Document style storage tends to move the database model out of the
database and into the application (which is a very poor tradeoff IMO)
and fall over when some of the initial assumptions with respect to the
document modeling discrete business units break down; you end up
storing the same information over and over in different documents
which causes all kinds of problems.  They do tend to work well in low-
or no- update applications however.

merlin


-- 
Sent via pgsql-general mailing list (pgsql-general@postgresql.org)
To make changes to your subscription:
http://www.postgresql.org/mailpref/pgsql-general


Re: [GENERAL] performance considerations of jsonb vs separate rows

2017-06-19 Thread Dmitry Dolgov
> On 19 June 2017 at 21:29, Rob Nikander  wrote:
>
> I'm wondering about the tradeoffs, specifically: is it possible to update
one piece of a jsonb value without having to rewrite the entire field?
There are cases where that data field was getting pretty big (500kb). Would
you expect any obvious performance differences between these two options?

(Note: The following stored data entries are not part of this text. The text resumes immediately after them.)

Definition forwardWithQueue (env : Env) (w : World) (req : ProxyRequest)
  : option (outcome (result ProxyResponse) * World) :=
  let availableBackends := length (filter (λ st, isHealthyStatus st = true) (backendsStatus w)) in
  if (availableBackends =? 0)%nat then
    let '(err, w) := enqueue env w req in
    match err with
    | Some err =>
        Some (Returned (Err (errorf_w "failed to queue request" err)), recordQueue w "enqueue_failed")
    | None => processQueuedRequest env (recordQueue w "enqueue_success") req
    end
  else
    let '(response, w) := forwardToBackendDirect env w req in
    match response with
    | Panicked why => Some (Panicked why, w)
    | Returned (Ok resp) => Some (Returned (Ok resp), w)
    | Returned (Err err) =>
        if (queueSize w <? qc_MaxSize (rl_Queue (px_Reliability (es_config (w_service w)))))%Z then
          let '(queueErr, w) := enqueue env w req in
          match queueErr with
          | Some _ =>
              Some (Returned (Err (errorf_w "direct processing failed and queue full" err)),
                    recordQueue w "enqueue_failed")
          | None => processQueuedRequest env (recordQueue w "enqueue_retry") req
          end
        else Some (Returned (Err err), w)
    end.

Unfortunately no, an entire jsonb field has to be written back even if
you've touched only one key.
>From my own benchmarks it looks like you'll scarcely notice this (e.g. in
comparison with MongoDB) only if you work
with small enough documents (about 2kb), and everything above this limit
more or less seriously hit the performance.
You can take a look at this presentation [1] from Oleg Bartunov, it
contains results of some benchmarks (from slide 44).

[1]: http://www.sai.msu.su/~megera/postgres/talks/jsonb-pgconf.us-2017.pdf


Re: [GENERAL] performance considerations of jsonb vs separate rows

2017-06-19 Thread Andreas Kretschmer
Am 19. Juni 2017 21:29:40 MESZ schrieb Rob Nikander :

>
>I'm wondering about the tradeoffs, specifically: is it possible to
>update one piece of a jsonb value without having to rewrite the entire
>field? 


Updates in PostgreSQL are always Delete & Insert. So the answer is no. For 
session-data please consider unlogged tables.


Regards, Andreas


-- 
2ndQuadrant - The PostgreSQL Support Company


-- 
Sent via pgsql-general mailing list (pgsql-general@postgresql.org)
To make changes to your subscription:
http://www.postgresql.org/mailpref/pgsql-general


[GENERAL] performance considerations of jsonb vs separate rows

2017-06-19 Thread Rob Nikander
Hi,

I’ve got a web app where I want to store user’s session data. The schema in 
this data changes a lot so it may be useful here to store the session 
properties in either a jsonb column, or in multiple rows. Something like:

  session_id | data 
  100  { a: 1, bar: 2 ...
  101  { a: 3, baz: 123 …

or

  session_id | name | value
  100  a  1
  100  bar2
  101  baz123
  101  a  3
  ... 

The app currently does something like option 1, but on an older pre-jsonb 
version of postgres, so the field is just text. I’m hoping to upgrade Postgres 
soon so jsonb is an option.

I'm wondering about the tradeoffs, specifically: is it possible to update one 
piece of a jsonb value without having to rewrite the entire field? There are 
cases where that data field was getting pretty big (500kb). Would you expect 
any obvious performance differences between these two options?

Yes, I’ll need to build performance tests myself, but that’s a lot of work to 
get two realistic situations with millions of rows, so I’m wondering about 
guesses or common knowledge on this.

thanks,
Rob